Life's hard enough for retail employees.

Well, that, and with my luck, she'd find the one retail clerk who was a corporate-drone-hopeful that would defend the practice, and then I'm stuck bailing my wife out of jail *and* figuring out where to send flowers.

Comment Re:Yeah ok (Score 4, Interesting) 254

As someone who knows three people who were Windows-10'd against their will, telling them to waste x hundred hours of time trying to get compensation for the dozen hours (or $200) it took for them or someone else to undo the damage seems a little... counterproductive.

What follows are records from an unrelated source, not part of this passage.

(* ===== verification/Cli.v ===== *)
(** * The command-line client (src/cmd/phalanx/main.go)

    [main], [put] and [get] with their argument parsing and their output, over
    the two RPCs they make.  A run of the program is what it prints and its
    exit code. *)

From S2P Require Import Prelude Pb Raft RaftWf Cluster ClusterTrans Sample Kv Storage Metrics Node NodeSpec NodeRuns.

(** The effect of a run: standard output, standard error, exit code. *)
Record Run := mkRun { r_out : string; r_err : string; r_code : Z }.

Definition exit (out err : string) (code : Z) : Run := mkRun out err code.

Definition newline : string := String (Ascii.ascii_of_nat 10) EmptyString.

(** ** Arguments *)

(** The loop of [parseAddr]: [-addr] takes the next argument, if any. *)
Fixpoint parseAddr (args : list string) (addr : string) : list string * string :=
  match args with
  | [] => ([], addr)
  | arg :: rest =>
      match rest with
      | a :: rest' =>
          if decide (arg = "-addr") then parseAddr rest' a
          else let '(filtered, addr) := parseAddr rest addr in (arg :: filtered, addr)
      | [] => ([arg], addr)
      end
  end.

(** ** Commands *)

(** [fatal] of a formatted message. *)
Definition fatal (msg : string) : Run := exit "" (msg +:+ newline) 1.

Definition usage_text : string :=
"Phalanx CLI — Consensus-driven KV Store

Usage:
  phalanx put <key> <value> [-addr host:port]   Write a key-value pair
  phalanx get <key>         [-addr host:port]   Read a value by key
  phalanx status            [-addr host:port]   Show cluster health

Flags:
  -addr   gRPC address for put/get (default: localhost:9000)
          HTTP address for status  (default: localhost:8080)".

Definition usage : Run := exit "" (usage_text +:+ newline) 1.

(** The RPCs of the client, by address: an error message or the response.
    [rpc_dial] is the error of [grpc.Dial], if any. *)
Record Rpcs := mkRpcs {
  rpc_dial : string → option string;
  rpc_propose : string → ProposeRequest → string + ProposeResponse;
  rpc_read : string → ReadRequest → string + ReadResponse
}.

Section cli.
Context {CJ : CommandJson}.

(** [dial] ends the program when it fails. *)
Definition dial (rpcs : Rpcs) (addr : string) (k : Run) : Run :=
  match rpc_dial rpcs addr with
  | Some err => fatal ("dial " +:+ addr +:+ ": " +:+ err)
  | None => k
  end.

(** The hint both commands print after a failure. *)
Definition try_addr (leader : string) : string :=
  if decide (leader ≠ "") then " (try: -addr " +:+ leader +:+ ")" else "".

Definition doPut (rpcs : Rpcs) (args : list string) : Run :=
  let '(filtered, addr) := parseAddr args "localhost:9000" in
  match filtered with
  | key :: value :: _ =>
      dial rpcs addr
        (match rpc_propose rpcs addr (mkProposeRequest (Encode (mkCommand OpSet key value))) with
         | inl err => fatal ("rpc error: " +:+ err)
         | inr resp =>
             if prSuccess resp
             then exit ("✓ SET " +:+ key +:+ " = " +:+ value +:+ newline) "" 0
             else exit ("✗ failed: " +:+ prError resp +:+ try_addr (prLeaderAddr resp) +:+ newline) "" 1
         end)
  | _ => fatal "usage: phalanx put <key> <value> [-addr host:port]"
  end.

Definition doGet (rpcs : Rpcs) (args : list string) : Run :=
  let '(filtered, addr) := parseAddr args "localhost:9000" in
  match filtered with
  | key :: _ =>
      dial rpcs addr
        (match rpc_read rpcs addr (mkReadRequest key) with
         | inl err => fatal ("rpc error: " +:+ err)
         | inr resp =>
             if decide (rrError resp ≠ "")
             then exit ("✗ " +:+ rrError resp +:+ try_addr (rrLeaderAddr resp) +:+ newline) "" 1
             else if rrFound resp
             then exit (key +:+ " = " +:+ rrValue resp +:+ newline) "" 0
             else exit ("(not found) " +:+ key +:+ newline) "" 1
         end)
  | [] => fatal "usage: phalanx get <key> [-addr host:port]"
  end.

(** [main] on the arguments after the program name; [doStatus] is the HTTP
    client, which is in [Status]. *)
Definition cli_main (rpcs : Rpcs) (doStatus : list string → Run) (argv : list string) : Run :=
  match argv with
  | [] => usage
  | cmd :: args =>
      if decide (cmd = "put") then doPut rpcs args
      else if decide (cmd = "get") then doGet rpcs args
      else if decide (cmd = "status") then doStatus args
      else exit "" ("unknown command: " +:+ cmd +:+ newline +:+ r_err usage) 1
  end.
End cli.

(** ** [parseAddr] *)

Lemma parseAddr_cons arg a rest addr :
  parseAddr (arg :: a :: rest) addr =
    if decide (arg = "-addr") then parseAddr rest a
    else ((arg :: (parseAddr (a :: rest) addr).1), (parseAddr (a :: rest) addr).2).
Proof.
  change (parseAddr (arg :: a :: rest) addr) with
    (if decide (arg = "-addr") then parseAddr rest a
     else let '(filtered, addr) := parseAddr (a :: rest) addr in (arg :: filtered, addr)).
  case_decide; [done|]. by destruct (parseAddr (a :: rest) addr).
Qed.

Definition no_flag (args : list string) : Prop := "-addr" ∉ args.

Lemma parseAddr_no_flag args addr : no_flag args → parseAddr args addr = (args, addr).
Proof.
  unfold no_flag. revert addr. induction args as [|arg args IH]; [done|].
  intros addr [Ha Hargs]%not_elem_of_cons. destruct args as [|a args]; [done|].
  by rewrite parseAddr_cons, decide_False, IH.
Qed.

Lemma parseAddr_flag xs a ys addr :
  no_flag xs →
  parseAddr (xs ++ "-addr" :: a :: ys) addr = (xs ++ (parseAddr ys a).1, (parseAddr ys a).2).
Proof.
  unfold no_flag. induction xs as [|x xs IH].
  - intros _. rewrite app_nil_l, parseAddr_cons, decide_True by done. by destruct (parseAddr ys a).
  - intros [Hx Hxs]%not_elem_of_cons. specialize (IH Hxs). rewrite <- app_comm_cons.
    destruct (xs ++ "-addr" :: a :: ys) as [|y rest] eqn:Hr; [by destruct xs|].
    by rewrite parseAddr_cons, decide_False, IH.
Qed.

Lemma parseAddr_lone_flag xs addr :
  no_flag xs → parseAddr (xs ++ ["-addr"]) addr = (xs ++ ["-addr"], addr).
Proof.
  unfold no_flag. induction xs as [|x xs IH]; [done|]. intros [Hx Hxs]%not_elem_of_cons.
  specialize (IH Hxs). rewrite <- app_comm_cons.
  destruct (xs ++ ["-addr"]) as [|y rest] eqn:Hr; [by destruct xs|].
  by rewrite parseAddr_cons, decide_False, IH.
Qed.

(** An argument list, split at its flags: arguments before each [-addr value],
    and the rest, which may end in a flag without a value. *)
Definition with_flags (segs : list (list string * string)) (tail : list string) : list string :=
  concat ((fun s => s.1 ++ ["-addr"; s.2]) <$> segs) ++ tail.

Definition tail_ok (tail : list string) : Prop :=
  no_flag tail ∨ ∃ t, no_flag t ∧ tail = t ++ ["-addr"].

(** The flag may stand anywhere and be repeated; the last value wins, the
    other arguments keep their order, and a trailing [-addr] without a value is
    an ordinary argument. *)
Theorem parse_addr segs tail addr :
  Forall (fun s => no_flag s.1) segs → tail_ok tail →
  parseAddr (with_flags segs tail) addr =
    (concat segs.*1 ++ tail, default addr (last segs.*2)).
Proof.
  intros Hs Ht. revert addr. induction Hs as [|[xs a] segs Hx _ IH]; intros addr.
  - destruct Ht as [Ht|(t & Ht & ->)]; [by apply parseAddr_no_flag|by apply parseAddr_lone_flag].
  - unfold with_flags in *. rewrite fmap_cons. cbn [concat fst snd]. rewrite <- !(assoc app).
    cbn [app]. rewrite parseAddr_flag, IH by done. cbn [fst snd]. rewrite !fmap_cons. cbn [concat fst snd].
    rewrite <- (assoc app). f_equal. rewrite last_cons. by destruct (last segs.*2).
Qed.

Lemma parse_addr_witness :
  parseAddr ["k"; "-addr"; "h:1"; "v"; "-addr"; "h:2"; "-addr"] "localhost:9000" =
    (["k"; "v"; "-addr"], "h:2").
Proof.
  apply (parse_addr [(["k"], "h:1"); (["v"], "h:2")] ["-addr"] "localhost:9000").
  - repeat constructor; unfold no_flag; simpl; apply (bool_decide_unpack _); by vm_compute.
  - right. exists []. split; [apply not_elem_of_nil|done].
Defined.

(** ** The client and the cluster *)

Section end_to_end.
Context {GR : GoRand} {CJ : CommandJson} {B : Badger} {EJ : EntryJson}.

(** C39: what was put is what is got.  If [put k v] is acknowledged, it prints
    so; and when the node that answers [get k] is a leader that holds its lease
    and has applied the entry with the command that was proposed, and after it
    only commands on other keys, [get k] prints [k = v]. *)
Theorem put_then_get rpcs status n kv e later k v addr :
  k ≠ "-addr" → v ≠ "-addr" → utf8_command (mkCommand OpSet k v) →
  rpc_dial rpcs addr = None →
  rpc_propose rpcs addr (mkProposeRequest (eData e)) = inr (mkProposeResponse true "" "") →
  rpc_read rpcs addr (mkReadRequest k) = inr (read_answer n (mkReadRequest k)) →
  eType e = EntryCommand → eData e = Encode (mkCommand OpSet k v) →
  HasLeaderQuorum (n_raft n) = true → n_fsm n = replay (run_entry kv e) later →
  Forall (fun f => ∃ c, utf8_command c ∧ eData f = Encode c ∧ cKey c ≠ k) later →
  cli_main rpcs status ["put"; k; v; "-addr"; addr] =
    exit ("✓ SET " +:+ k +:+ " = " +:+ v +:+ newline) "" 0 ∧
  cli_main rpcs status ["get"; k; "-addr"; addr] = exit (k +:+ " = " +:+ v +:+ newline) "" 0.
Proof.
  intros Hk Hv Hu Hdial Hprop Hread Hty Hdata Hq Hfsm Hlater.
  assert (Get (n_fsm n) k = (v, true)) as Hget.
  { rewrite Hfsm. clear Hfsm. assert (Get (run_entry kv e) k = (v, true)) as Hkv.
    { unfold run_entry. rewrite decide_True, Hdata, Apply_encoded by done.
      rewrite decide_True by done. unfold Get. simpl. by rewrite lookup_insert_eq. }
    revert Hkv. generalize (run_entry kv e) as kv'.
    induction Hlater as [|f later (c & Hc & Hfd & Hck) _ IH]; [done|]. intros kv' Hkv'.
    apply (IH (run_entry kv' f)). unfold run_entry. case_decide; [|done].
    rewrite Hfd, Apply_encoded by done. unfold Get in *.
    repeat case_decide; simpl; [|rewrite lookup_delete_ne by done|]; try done.
    by rewrite lookup_insert_ne. }
  split.
  - unfold cli_main. rewrite decide_True by done. unfold doPut.
    rewrite (parseAddr_flag [k; v] addr []) by (unfold no_flag; set_solver). simpl.
    unfold dial. by rewrite Hdial, <- Hdata, Hprop.
  - unfold cli_main. rewrite decide_False, decide_True by done. unfold doGet.
    rewrite (parseAddr_flag [k] addr []) by (unfold no_flag; set_solver). simpl.
    unfold dial. rewrite Hdial, Hread, read_answer_served by done.
    unfold read_value. by rewrite Hget.
Qed.
End end_to_end.

Section witness.
Import SampleStore.

(** Node "a" after "b" acknowledged the entry of [x := 1]. *)
Definition node_with_x : Node :=
  ran_node node2 [NvAppendReply (newMessage MsgAppendEntries "a" "b" 1)
                    (Some (mkAppendEntriesResponse 1 true 2))].

Definition entry_x : LogEntry := mkLogEntry 2 1 (set_cmd "x" "1") EntryCommand.

(** A client whose RPCs reach that node. *)
Definition sample_rpcs : Rpcs :=
  mkRpcs (fun _ => None) (fun _ _ => inr (mkProposeResponse true "" ""))
    (fun _ req => inr (read_answer node_with_x req)).

Lemma node_with_x_store : kv_data (n_fsm node_with_x) = kv_data (replay (run_entry NewKV entry_x) []).
Proof. by vm_compute. Qed.

Lemma put_then_get_witness :
  cli_main sample_rpcs (fun _ => usage) ["get"; "x"; "-addr"; "h:1"] =
    exit ("x" +:+ " = " +:+ "1" +:+ newline) "" 0.
Proof.
  apply (put_then_get sample_rpcs (fun _ => usage) node_with_x NewKV entry_x [] "x" "1" "h:1").
  - done.
  - done.
  - exact I.
  - reflexivity.
  - reflexivity.
  - reflexivity.
  - reflexivity.
  - reflexivity.
  - by vm_compute.
  - pose proof node_with_x_store as H. destruct (n_fsm node_with_x), (replay _ _). simpl in H.
    f_equal. exact H.
  - constructor.
Defined.
End witness.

However, when we passed a Microsoft store advertising the Windows 10 upgrade, I did have to stop my wife (one of the victims) from barging in there and giving the staff a piece of her mind.

Comment Re: Of course not. (Score 2) 432

> Take that, along with some scary findings that the US's "PRODUCE MORE NOW! WITH LESS THAN YOU DID LAST QUARTER, OBEY OR BE FIRED! DO NOT DARE ASK FOR MORE THAN THE 1-WEEK OF VACATION ALLOTED TO YOU! CORPORATE HAS SPOKEN!" culture produces unbearable levels of stress, which increases risk for depression.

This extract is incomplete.